Making the decision for herself, she walked to the door. The thought crossed her mind of what exactly she was going to say in order to get the right to see him. She wasn’t family, and it was pretty well-publicized that they weren’t dating. Would she just walk up to the mortician or his secretary and explain that she was carrying Phillip Armstrong’s child?


She huffed, not quite a laugh, not entirely a sigh. Sure, she’d go right ahead and do that. And while she was at it, she’d go ahead and let the entire world know she was pregnant.


But the fact that she might not get to see him and receive some kind of closure on what could have been a long-lasting friendship had Dante not been involved didn’t deter her as she stepped into the dimly lit hallway.


She walked by corridors and rooms to reach the stairs. Going down them couldn’t be too strenuous, and it wasn’t as though she was at a point where even climbing back up should have been a problem. As fluidly as her papa, she moved down the steps as though with a single motion, her grace failing a bit as her mind decided to recall the very worst memories of the man she was going to pay her respects to.


********


Dante seemed to have doubled her power over Aideen after the incident with Phillip. From the back of her mind, Aideen had to watch as Dante guided their feet—always theirs, never just hers—toward the Armstrong mansion. Aideen prayed that her brother was still there, possibly capable of deterring the woman from following through with her plans.


She’d known for a month what Dante planned to do, that the evil woman who had gradually taken over so much of their body and Aideen’s life. Dante had actually found a way to manipulate their body in a way that no medical alchemist could do to their own. She had discovered how to make it more fertile, a perfect “host for a third party.”


Aideen thought it was disgusting, perverse to call the idea of being pregnant being “host” to something, as though the baby would be some alien creature, or a parasitic monster such as Dante herself.


Even Aideen’s protests had gotten her nowhere, refusing to see anyone, trying to distance herself from potential partners like Phillip and Fletcher, and distance herself from her family as each night Aideen brought a pistol to their mouth in hopes that one day Dante’s power over their body would lessen enough for the trigger to be pulled.


Dante considered it a concession on her part that she’d “allowed” them to seek out Fletcher first. There was little hiding it from anyone, let alone the woman who literally knew her every thought, that Aideen had always cared for the older man. The only reason she didn’t call it love was because she wouldn’t allow herself that, because she wouldn’t risk him being hurt because of her feelings.


********


Aideen shook her head, trying to clear away those memories before they continued on their unpleasant path. She had enough nightmares of Dante using her body—it felt less strange to lay claim to it as her own now, though she couldn’t say why—to seduce Phillip and eventually trade off with Aideen before the act was complete.

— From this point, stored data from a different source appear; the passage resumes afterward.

(** * Calls that do nothing, or one store *)

(** The sound of [dos_beep] is the host's. *)
Definition dos_error (flag : Z) : sys Z := mret 0.
Definition dos_set_max_fh (count : Z) : sys Z := mret 0.
Definition dos_beep (freq dur : Z) : sys Z := mret 0.
Definition dos_set_signal_exception_focus (flag : Z) : sys Z := mret 0.
Definition dos_acknowledge_signal_exception (signal : Z) : sys Z := mret 0.
Definition dos_query_sys_state (func arg1 pid p_buf cb_buf : Z) : sys Z := mret ERROR_INVALID_FUNCTION.
Definition dos_get_shared_mem (pb flag : Z) : sys Z := mret 0.
Definition dos_set_mem (pb cb flag : Z) : sys Z := mret 0.
Definition dos_connect_npipe (h : Z) : sys Z := mret ERROR_INVALID_FUNCTION.
Definition dos_set_nph_state (h state : Z) : sys Z := mret ERROR_INVALID_FUNCTION.
Definition dos_start_session (data id pid : Z) : sys Z := mret ERROR_INVALID_FUNCTION.
Definition dos_set_session (id status : Z) : sys Z := mret ERROR_INVALID_FUNCTION.
Definition dos_stop_session (scope id : Z) : sys Z := mret ERROR_INVALID_FUNCTION.
Definition dos_set_date_time (p_dt : Z) : sys Z := mret 0.
Definition dos_set_priority (scope prty_class delta target : Z) : sys Z := mret 0.
Definition dos_create_npipe (psz_name : Z) : sys Z := _ ← read_str psz_name; mret ERROR_INVALID_FUNCTION.
Definition dos_enter_must_complete (p_nesting : Z) : sys Z := put_opt 4 p_nesting 1;; mret 0.
Definition dos_exit_must_complete (p_nesting : Z) : sys Z := put_opt 4 p_nesting 0;; mret 0.

(** * Shared memory *)

Definition dos_alloc_shared_mem (ppb psz_name cb : Z) : sys Z :=
  n ← (if psz_name =? 0 then mret [] else read_str psz_name);
  addr ← on_heap (λ h, MemMgr.alloc h cb);
  match addr with
  | Some a =>
    put 4 ppb 0 a;;
    (if bool_decide (n = []) then mret tt else modify (λ s, with_shmem s (shared_register (shmem s) n a)));;
    mret 0
  | None => mret ERROR_NOT_ENOUGH_MEMORY
  end.
Definition dos_get_named_shared_mem (ppb psz_name : Z) : sys Z :=
  n ← read_str psz_name;
  h ← ask shmem;
  match shared_find h n with
  | Some a => put 4 ppb 0 a;; mret 0
  | None => mret ERROR_FILE_NOT_FOUND
  end.
Definition dos_query_mem (pcb p_flag : Z) : sys Z := put_opt 4 pcb 4096;; put_opt 4 p_flag 0x13;; mret 0.

(** * Codepages and country information *)

Definition SUPPORTED_CP : list Z :=
  [437; 850; 852; 932; 949; 950; 1250; 1251; 1252; 1253; 1254; 1255; 1256; 1257; 1258].
Definition dos_query_cp (cb p_cp_list pcb : Z) : sys Z :=
  cp ← ask active_cp;
  (if negb (p_cp_list =? 0) && (4 <=? cb) then put 4 p_cp_list 0 cp else mret tt);;
  put_opt 4 pcb 4;; mret 0.
Definition dos_set_process_cp (cp : Z) : sys Z :=
  if bool_decide (cp ∈ SUPPORTED_CP) then modify (λ s, with_cp s cp);; mret 0
  else mret ERROR_INVALID_CODE_PAGE.

(** The record, as writes at offsets: an entry is done when the bytes up to its end are wanted. *)
Definition country_fields (l : Os2Locale) : list (Z * Z * bytes) :=
  [(4, 0, le_bytes 4 (country l)); (8, 4, le_bytes 4 (codepage l)); (12, 8, le_bytes 4 (date_fmt l));
   (17, 12, currency l); (19, 17, [thousands_sep l; 0]); (21, 19, [decimal_sep l; 0]);
   (23, 21, [date_sep l; 0]); (25, 23, [time_sep l; 0]); (26, 25, [currency_fmt l]);
   (27, 26, [decimal_places l]); (28, 27, [time_fmt l]); (34, 32, [data_sep l; 0])].
Definition INFO_SIZE := 44.
Fixpoint zero_fill (n : nat) (p i : Z) : sys () :=
  match n with O => mret tt | S n => put 1 p i 0;; zero_fill n p (i + 1) end.
Fixpoint put_fields (write_size p : Z) (l : list (Z * Z * bytes)) : sys () :=
  match l with
  | [] => mret tt
  | (need, off, data) :: l =>
    (if need <=? write_size then put_bytes p off data else mret tt);; put_fields write_size p l
  end.
Definition dos_query_ctry_info (locale : Os2Locale) (cb p_ctry_info pcb_actual : Z) : sys Z :=
  let write_size := Z.min cb INFO_SIZE in
  (if negb (p_ctry_info =? 0) && (0 <? write_size) then
     zero_fill (Z.to_nat write_size) p_ctry_info 0;; put_fields write_size p_ctry_info (country_fields locale)
   else mret tt);;
  put_opt 4 pcb_actual INFO_SIZE;; mret 0.

(** [map_case_guest_buf]: [n] bytes are left at [p + i]. *)
Definition upper_pair (m : GuestMemory) (a b trail cp : Z) : outcome () GuestMemory :=
  let ch := decode_dbcs enc_decode b trail cp in
  if ch =? 0xFFFD then Ok m
  else
    match to_uppercase ch, cp_to_encoding cp with
    | [up], Some enc =>
      if up =? ch then Ok m
      else
        match enc_encode enc [up] with
        | [x; y] => a1 ← uadd M32 a 1; Ok (poke 1 (poke 1 m a x) a1 y)
        | _ => Ok m
        end
    | _, _ => Ok m
    end.
Definition upper_byte (m : GuestMemory) (a b cp : Z) : GuestMemory :=
  let up := cp_map_case_upper enc_encode enc_decode_raw to_uppercase b cp in
  if up =? b then m else poke 1 m a up.
Fixpoint map_case_loop (n : nat) (p i cp : Z) (m : GuestMemory) : outcome () GuestMemory :=
  match n with
  | O => Ok m
  | S n1 =>
    a ← uadd M32 p i;
    match read8 m a with
    | None => Ok m
    | Some b =>
      match n1 with
      | S n2 =>
        if Dbcs.is_dbcs_lead_byte b cp then
          a1 ← uadd M32 a 1;
          match read8 m a1 with
          | Some trail => m ← upper_pair m a b trail cp; map_case_loop n2 p (i + 2) cp m
          | None => map_case_loop n1 p (i + 1) cp (upper_byte m a b cp)
          end
        else map_case_loop n1 p (i + 1) cp (upper_byte m a b cp)
      | O => Ok (upper_byte m a b cp)
      end
    end
  end.
Definition map_case_guest_buf (p_str cb cp : Z) : sys () := λ s,
  m ← map_case_loop (Z.to_nat cb) p_str 0 cp (mem s);
  Ok (tt, with_world s (with_guest (ld_world s) m)).
Definition dos_map_case (cb p_str : Z) : sys Z :=
  (if p_str =? 0 then mret tt else cp ← ask active_cp; map_case_guest_buf p_str cb cp);; mret 0.

(** * Modules *)

Definition BUILTINS : list rstring :=
  map str ["DOSCALLS"; "QUECALLS"; "PMWIN"; "PMGPI"; "KBDCALLS"; "VIOCALLS"; "SESMGR"; "NLS"; "MSG"; "MDM"; "UCONV";
           "SO32DLL"; "TCP32DLL"].
Section modules.
(** The host files, the directory of the executable, the root of drive C:, and the fuel of
    [load_dll]. *)
Context (host_file : rstring → option bytes) (exe_dir : rstring) (c_root : option rstring) (fuel : nat).

Definition load_file (n path : rstring) : sys (option Z) := λ s,
  match load_dll host_file exe_dir c_root fuel n path (ld_world s) with
  | (Ok (Ok h), w) => Ok (Some h, with_world s w)
  | (Ok (Err _), w) | (Err _, w) => Ok (None, with_world s w)
  | (Diverge, _) | (Ok Diverge, _) => Diverge
  | (Panic, _) | (Ok Panic, _) => Panic
  end.
Definition builtin_module (stem : rstring) (h : Z) : LoadedDll := mk_dll stem h [] ∅ ∅ 1 None true.
Definition dos_load_module (psz_fail_name cb_fail_name psz_mod_name phmod : Z) : sys ApiResult :=
  n ← read_str psz_mod_name;
  let upper := Managers.to_ascii_uppercase n in
  let stem := default upper (strip_suffix (str ".DLL") upper) in
  if bool_decide (stem ∈ BUILTINS) then
    d ← ask (λ s, dll_mgr (ld_world s));
    h ← match dll_find_by_name d stem with
        | Some existing => mret (handle existing)
        | None =>
          h ← on_dlls dll_alloc_handle;
          on_dlls (λ d, Ok (dll_register d (builtin_module stem h)));;
          mret h
        end;
    put_opt 4 phmod h;; mret (Normal 0)
  else
    r ← (match find_dll_path host_file exe_dir c_root n with
         | Some path => load_file n path
         | None => mret None
         end);
    match r with
    | Some h =>
      d ← ask (λ s, dll_mgr (ld_world s));
      match (dll ← dll_find_by_handle d h; initterm_addr dll) with
      | Some addr => mret (ApiRegistry.CallGuest addr h phmod [])
      | None => put_opt 4 phmod h;; mret (Normal 0)
      end
    | None =>
      (if negb (psz_fail_name =? 0) && (0 <? cb_fail_name) then
         let data := as_bytes n in
         let copy_len := Z.min (len data) (cb_fail_name - 1) in
         put_bytes psz_fail_name 0 (take (Z.to_nat copy_len) data);;
         put 1 psz_fail_name copy_len 0
       else mret tt);;
      put_opt 4 phmod 0;; mret (Normal ERROR_MOD_NOT_FOUND)
    end.
End modules.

“Wouldn’t want you trying to destroy the little one thinking it could be mine. ” Dante’s words as they swapped positions from the back to the forefront of the mind still made her shudder. Sad fact that it was, if Dante had been in control, Aideen might have been able to convince herself that her daughter would be evil, would have been able to convince herself to get rid of her. But Aideen did at least know that the child she carried had been conceived in a time when Dante had given over all control of the body they shared. Dante hadn’t needed the child to be her own, just there to be used as a key to the Gate. They had traded, and this was her daughter, never Dante’s.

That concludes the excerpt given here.